Exercise goal: Among the entries below, find the line with "let* ok := test_secret secret in", then quote it and each following line up to and including the line with "match sec c with", and nothing else.
[[ Records shown open ]]
(** The loop [for _ in range(3)] of [get_track_url]: a response ends it, a
    [ConnectionError] is logged and the request made again, any other
    exception goes through. [None] is [r] still being [None]. *)
Fixpoint try_get (range : nat) (rq : FileUrlRequest)
  : M (option (Response FileUrl)) :=
  match range with
  | O => ret None
  | S range' =>
      let* o := get_file_url rq in
      match o with
      | Got r => ret (Some r)
      | RaisedConnectionError => try_get range' rq
      | Raised name => raise (OtherError name)
      end
  end.

(** The [params] of [get_track_url]: the secret signed with is
    [self.sec if sec is None else sec]. *)
Definition file_url_request (c : QobuzClient) (track_id fmt_id : Z)
  (sec : option string) : FileUrlRequest :=
  {| rq_track_id := track_id; rq_format_id := fmt_id;
     rq_secret := match sec with
                  | None => Qobuz.sec c
                  | Some x => Some x
                  end |}.

(** [QobuzClient.get_track_url]; [fmt_id] is an [int] at every call, so
    [int(fmt_id)] is [fmt_id]. Formatting [track_id] into the string that
    is signed raises [ValueError] when it has too many digits. *)
Definition get_track_url (track_id : Z) (fmt_id : Z)
  (sec : option string) : M FileUrl :=
  if bool_decide (fmt_id ∉ qualities) then raise InvalidQuality
  else if negb (PyStr.within_limit track_id) then raise ValueError
  else
    let* c := get_self in
    let params := file_url_request c track_id fmt_id sec in
    let* r := try_get 3 params in
    match r with
    | None => raise ConnectionError
    | Some r =>
        if bool_decide (status_code r = 400) then
          do r_json r in raise InvalidAppSecretError
        else
          do raise_for_status r in
          let* j := r_json r in
          do modify (fun c =>
               with_cache (<[PyStr.str track_id := j]>
                             (track_url_response_cache c)) c) in
          r_json r
    end.

(** [QobuzClient.test_secret] *)
Definition test_secret (sec : string) : M bool :=
  fun e s =>
    match get_track_url 5966783 5 (Some sec) e s with
    | (s', inr _) => (s', inr true)
    | (s', inl InvalidAppSecretError) => (s', inr false)
    | (s', inl x) => (s', inl x)
    end.

(** The loop of [cfg_setup]. *)
Fixpoint try_secrets (l : list string) : M unit :=
  match l with
  | [] => ret tt
  | secret :: l' =>
      if bool_decide (secret = "") then try_secrets l'
      else
        let* ok := test_secret secret in
        if ok then modify (with_sec (Some secret))
        else try_secrets l'
  end.

(** [QobuzClient.cfg_setup] *)
Definition cfg_setup : M unit :=
  let* c := get_self in
  do try_secrets (secrets c) in
  let* c := get_self in
  match sec c with
  | None => raise InvalidAppSecretError
  | Some _ => ret tt
  end.

(** [QobuzClient.get_tracks_meta] *)
Definition get_tracks_meta (track_ids : list Z) : M (list JTrack) :=
  let* o := post_get_list track_ids in
  match o with
  | Got r =>
      if bool_decide (status_code r = 400) then
        do r_json r in raise InvalidAppSecretError
      else
        do raise_for_status r in
        r_json r
  | RaisedConnectionError => raise ConnectionError
  | Raised name => raise (OtherError name)
  end.

(** *** config_model.py and the track browser *)

Inductive QobuzAudioFormat := MP3 | CD | HIRES_96 | HIRES_192.

#[global] Instance QobuzAudioFormat_eq_dec : EqDecision QobuzAudioFormat.
Proof. solve_decision. Defined.

(** [list(QobuzAudioFormat)], in the order of the definition. *)
Definition QobuzAudioFormat_members : list QobuzAudioFormat :=
  [MP3; CD; HIRES_96; HIRES_192].

Definition QobuzAudioFormat_value (f : QobuzAudioFormat) : string :=
  match f with
  | MP3 => "MP3 320kbps"
  | CD => "CD 16-bit 44.1KHz"
  | HIRES_96 => "Hi-Res 24-bit 96KHz"
  | HIRES_192 => "Hi-Res 24-bit 192KHz"
  end.

(** [list.index]: the position of the first equal element. *)
Fixpoint index {A} `{EqDecision A} (x : A) (l : list A) : option nat :=
  match l with
  | [] => None
  | y :: l' => if decide (y = x) then Some O else S <$> index x l'
  end.

(** What [QobuzInputModule.__init__] computes:
    [(5, 6, 7, 27)[list(QobuzAudioFormat).index(format)]]. *)
Definition format_id_of (format : QobuzAudioFormat) : option Z :=
  i ← index format QobuzAudioFormat_members; qualities !! i.

Record QobuzInputModule := { format_id : Z }.

(** A [TrackInfo] as [_track_to_track_info] builds it: the link retriever
    is [partial(qobuz_link_retriever, client, track["id"], format_id)], of
    which the two last arguments are kept. *)
Record TrackInfo := {
  ti_id : EntityId;
  link_track_id : Z;
  link_format_id : Z;
  metadata : Track }.

(** [track_id(id)], named apart from the field of [Track]. *)
Definition mk_track_id (id : string) : EntityId :=
  {| id_id := id; id_source := "qobuz" |}.

(** [qobuz_link_retriever]: the [TrackUrl] is made of ["url"] and
    ["mime_type"]. *)
Definition qobuz_link_retriever (id : Z) (format_id : Z)
  : M (string * string) :=
  let* track := get_track_url id format_id None in
  ret (url track, mime_type track).

(** Calling [link_retriever()] of a track info. *)
Definition link_retriever (info : TrackInfo) : M (string * string) :=
  qobuz_link_retriever (link_track_id info) (link_format_id info).

(** [QobuzInputModule._track_to_track_info]. [metadata_from_track] builds
    models of the host SDK out of the rest of the JSON; what it gives, or
    that it raises, is taken from the environment. *)
Definition _track_to_track_info (m : QobuzInputModule) (track : JTrack)
  : M TrackInfo :=
  fun e s =>
    if negb (PyStr.within_limit (j_id track)) then (s, inl ValueError)
    else
      match metadata_from_track e track with
      | Some md =>
          (s, inr {| ti_id := mk_track_id (PyStr.str (j_id track));
                     link_track_id := j_id track;
                     link_format_id := format_id m;
                     metadata := md |})
      | None => (s, inl MetadataError)
      end.

(** A list comprehension whose element expression may raise. *)
Fixpoint for_each {A B} (f : A -> M B) (l : list A) : M (list B) :=
  match l with
  | [] => ret []
  | a :: l' =>
      let* b := f a in
      let* bs := for_each f l' in
      ret (b :: bs)
  end.

(** [int(_)] on an id. *)
Definition int_of (x : string) : M Z :=
  match Py.int x with
  | Some n => ret n
  | None => raise ValueError
  end.

(** [track_ids[i : i + chunk_size]] for each [i] of
    [range(0, len(track_ids), chunk_size)]: [fuel] bounds the number of
    chunks. *)
Fixpoint chunks {A} (fuel : nat) (chunk_size : nat) (l : list A)
  : list (list A) :=
  match fuel with
  | O => []
  | S fuel' =>
      match l with
      | [] => []
      | _ => take chunk_size l :: chunks fuel' chunk_size (drop chunk_size l)
      end
  end.

(** The loop over the chunks, [all_tracks] being what was gathered so
    far. *)
Fixpoint gather (cs : list (list string)) (all_tracks : list JTrack)
  : M (list JTrack) :=
  match cs with
  | [] => ret all_tracks
  | chunk :: cs' =>
      let* ids := for_each int_of chunk in
      let* tracks := get_tracks_meta ids in
      gather cs' (all_tracks ++ tracks)
  end.

(** [QobuzInputModule.get_track_info] *)
Definition get_track_info (m : QobuzInputModule) (track_ids : list string)
  : M (list TrackInfo) :=
  if bool_decide (length track_ids = 0%nat) then ret []
  else
    let chunk_size := 49%nat in
    let* all_tracks :=
      gather (chunks (length track_ids) chunk_size track_ids) [] in
    for_each (_track_to_track_info m) all_tracks.

(** *** Reading the answers of the provider *)

(** The request [test_secret] makes for a secret. *)
Definition probe (secret : string) : FileUrlRequest :=
  {| rq_track_id := 5966783; rq_format_id := 5; rq_secret := Some secret |}.

(** The provider answers the probe of [secret] with [r], whenever it is
    asked. *)
Definition answers (e : Env) (secret : string) (r : Response FileUrl)
  : Prop :=
  forall k, session_get e k (probe secret) = Got r.

(** It answers with status 400 and a JSON body. *)
Definition rejected (e : Env) (secret : string) : Prop :=
  exists r, answers e secret r /\ status_code r = 400 /\ is_Some (json r).

(** It answers with the JSON body [j] and a status that is neither 400
    nor one [raise_for_status] raises on. *)
Definition accepted (e : Env) (secret : string) (j : FileUrl) : Prop :=
  exists r, answers e secret r /\ status_code r <> 400 /\
            raises_for_status r = false /\ json r = Some j.

(** The requests that probe a secret of [l] that is not empty. *)
Definition probes_of (l : list string) (new : list Request) : Prop :=
  Forall (fun rq => exists secret,
            rq = GetFileUrl (probe secret) /\ secret ∈ l /\ secret <> "")
         new.

(** The provider answers every [track/getList] request for [ids] with
    the tracks [answer ids]. *)
Definition serves (e : Env) (answer : list Z -> list JTrack) : Prop :=
  forall k ids, exists r,
    session_post e k ids = Got r /\ status_code r <> 400 /\
    raises_for_status r = false /\ json r = Some (answer ids).

(** [info] is the track info of the JSON track [t]. *)
Definition info_of (e : Env) (m : QobuzInputModule) (t : JTrack)
  (info : TrackInfo) : Prop :=
  ti_id info = mk_track_id (PyStr.str (j_id t))
  /\ link_track_id info = j_id t
  /\ link_format_id info = format_id m
  /\ metadata_from_track e t = Some (metadata info).

(** The track [t] cannot be made a track info of, [x] being raised. *)
Definition no_info (e : Env) (t : JTrack) (x : error) : Prop :=
  (x = ValueError /\ PyStr.within_limit (j_id t) = false)
  \/ (x = MetadataError /\ metadata_from_track e t = None).

(** *** Concrete data *)

Definition flac_url : FileUrl :=
  {| for_report := {| Reporter.format_id := 27; Reporter.duration := 215 |};
     url := "https://streaming.example/file";
     mime_type := "audio/flac" |}.

Definition ok_response : Response FileUrl :=
  {| status_code := 200; raises_for_status := false;
     json := Some flac_url |}.

Definition bad_secret_response : Response FileUrl :=
  {| status_code := 400; raises_for_status := true;
     json := Some flac_url |}.

(** A provider that takes the secret ["s3"] and no other. *)
Definition takes_s3 : Env :=
  {| session_get := fun _ rq =>
       if bool_decide (rq_secret rq = Some "s3") then Got ok_response
       else Got bad_secret_response;
     session_post := fun _ ids =>
       Got {| status_code := 200; raises_for_status := false;
              json := Some ((fun i => {| j_id := i; j_rest := "" |})
                              <$> ids) |};
     metadata_from_track := fun t =>
       Some (AutoplayExamples.qobuz_track (PyStr.str (j_id t))) |}.

(** A client after [auth], with three secrets to try. *)
Definition logged_in : Run :=
  {| self := {| secrets := ["s1"; ""; "s3"; "s4"];
                sec := None;
                user_id := 11;
                credential_id := 22;
                track_url_response_cache := ∅ |};
     requests := [] |}.

(** The browser set to the CD quality, a track of the provider as the
    JSON has it, and the state change telling that it plays. *)
Definition cd_module : QobuzInputModule := {| format_id := 6 |}.

Definition track_123 : JTrack := {| j_id := 123; j_rest := "" |}.

Definition info_123 : TrackInfo :=
  {| ti_id := mk_track_id "123";
     link_track_id := 123;
     link_format_id := 6;
     metadata := AutoplayExamples.qobuz_track "123" |}.

Definition set_up : Run :=
  {| self := with_sec (Some "s3") (self logged_in); requests := [] |}.

(** The reporter's environment once the link of track 123 was
    retrieved. *)
Definition reporting_123 : Reporter.Env :=
  {| Reporter.qobuz_client :=
       reporter_client (self (link_retriever info_123 takes_s3 set_up).1);
     Reporter.monotonic_ns := fun _ => 5000000000;
     Reporter.time_time := fun _ => 1700000000 |}.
[[ Records shown closed ]]
Answer section:
        let* ok := test_secret secret in
        if ok then modify (with_sec (Some secret))
        else try_secrets l'
  end.

(** [QobuzClient.cfg_setup] *)
Definition cfg_setup : M unit :=
  let* c := get_self in
  do try_secrets (secrets c) in
  let* c := get_self in
  match sec c with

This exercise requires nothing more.